Филоней возмущенно поджал губы, а Платон, кажется, совсем не удивился. Он даже нашел в себе силы потрясти головой.

— Да-да. Вот и я бы подумал точно так же, если бы не вспомнил один забавный рассказ Сократа, моего незабвенного учителя. Дескать, было это в год архонта Теодора. Ночь застала его далеко от дома. Была гроза, и Сократ спрятался в пещеру. А когда вылез из нее поутру, то заметил, что его хитон поменял цвет. Он был белым, а стал ярко-синим.

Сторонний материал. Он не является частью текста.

(** A first configuration never damages one that is there: without [-init-force]
    it is refused, and wherever the replacement fails the file is the old one or
    a new one that [Load] accepts. *)
Theorem InitFile_safe init_random path opts w :
  let file := or_text path DefaultPath in
  (∀ z, z +:+ ".tmp" ≠ file) →
  wp (InitFile init_random path opts) (λ r w',
    init_outcome (fs w) file opts r w' ∧
    (io_Force opts = false → is_Some (fs w !! file) → fs w' = fs w ∧ r ≠ Ok tt)) w.
Proof.
  intros file Hfile. unfold InitFile. fold file.
  assert (∀ e w', fs w' = fs w →
    init_outcome (fs w) file opts (Err e) w' ∧ (io_Force opts = false → is_Some (fs w !! file) → fs w' = fs w ∧ Err e ≠ Ok tt)) as Herr.
  { intros e w' E. split; [apply init_outcome_dirs; rewrite E; by split|done]. }
  apply wp_bind.
  assert (wp (if io_Force opts then mret tt else st ← attempt (os_Stat file);
     match st with Ok _ => fail (ErrOther "already exists; use -init-force to replace it")
     | Err ErrNotExist => mret tt | Err e => fail e end)
     (λ r w', fs w' = fs w ∧ (r = Ok tt → io_Force opts = true ∨ fs w !! file = None)) w) as Hst.
  { destruct (io_Force opts); [apply wp_ret; auto|]. apply wp_bind_attempt. intros st w1 E.
    pose proof (keeps_Ok fs _ _ _ _ E) as Hw1. unfold os_Stat in E. apply ext_inv in E as [[_ [f ->]]|(r0 & E & Hr)].
    { by destruct f. }
    cbn [fs bump] in E. destruct (fs w !! file) eqn:Ef; injection E as <- _.
    - destruct Hr as [->|[f ->]]; [done|by destruct f].
    - destruct Hr as [->|[f ->]]; [apply wp_ret; auto|by destruct f]. }
  eapply wp_mono; [exact Hst|]. clear Hst. intros [[]|e] w1 [Hw1 Hfree]; [|by apply Herr].
  specialize (Hfree eq_refl). apply wp_bind_gets.
  apply wp_bind_run; [|intros e w2 E; apply Herr; by rewrite (keeps_Ok fs _ _ _ _ E)].
  intros text w2 E2. pose proof (keeps_Ok fs _ _ _ _ E2) as Hw2. rewrite Hw1 in Hw2.
  apply ext_Ok in E2. injection E2 as Htext _.
  cut (wp (os_MkdirAll (path_Dir file) ;; tmpPath ← os_CreateTemp (path_Dir file) (path_Base file +:+ ".") ".tmp";
           deferring (write_checked tmpPath file text) (attempt (os_Remove tmpPath) ;; mret tt))
          (λ r, init_outcome (fs w) file opts r) w2).
  { intros Hc. eapply wp_mono; [exact Hc|]. intros r w' Ho. split; [done|]. intros Hf [n Hn].
    destruct Hfree; congruence. }
  clear Herr. rewrite <-Hw2. clear Hw1 Hw2 Hfree w.
  apply wp_bind. eapply wp_mono; [apply os_MkdirAll_wp|]. intros [[]|e] w3 Hd; [|by apply init_outcome_dirs].
  apply wp_bind. eapply wp_mono; [apply os_CreateTemp_wp|].
  intros r w4 [(tmp & Hr & Ht & Hw4 & z & Hz)|[Hr Hw4]].
  2:{ destruct r; [done|]. apply init_outcome_dirs. by rewrite Hw4. }
  assert (tmp ≠ file) as Hne by (subst tmp; apply Hfile).
  destruct r as [tmp'|e]; [destruct Hr as [[= ->]|]; [|done]|].
  - apply wp_deferring. eapply wp_mono; [by apply (write_checked_wp (fs w3))|]. intros r w5 Hs. by eapply init_cleanup.
  - destruct Hd as [D1 D2]. split; [right; split; [done|split]|].
    + intros n Hn%D1. rewrite Hw4. by rewrite lookup_insert_ne.
    + intros s. rewrite Hw4, lookup_insert_ne by done. apply D2.
    + intros q n _ Hn%D1. rewrite Hw4, lookup_insert_ne; [done|congruence].
Qed.
End file.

— Воздух в пещере мог подействовать на ткань, — буркнул Аристотель.

— Ну, я, честно говоря, подумал иначе, — признался Платон. — Я решил, что мой уважаемый учитель меня дурачит. Особенно когда он рассказывал, как путался в именах рабов и в кличках собак, а потом и вовсе вспомнил, что прожил совсем другую жизнь… Я и не думал об этом — до тех пор, пока мне не прочли историю восточных мудрецов. Тогда меня словно молнией пронзило, и я слово в слово переписал услышанное на папирус. А потом нарисовал этот знак — видишь там, внизу? Жрец объяснил мне, что он означает число "девять". Возьми папирус себе, Стагирит. Быть может, тебе удастся ответить на вопрос этого У-Бо…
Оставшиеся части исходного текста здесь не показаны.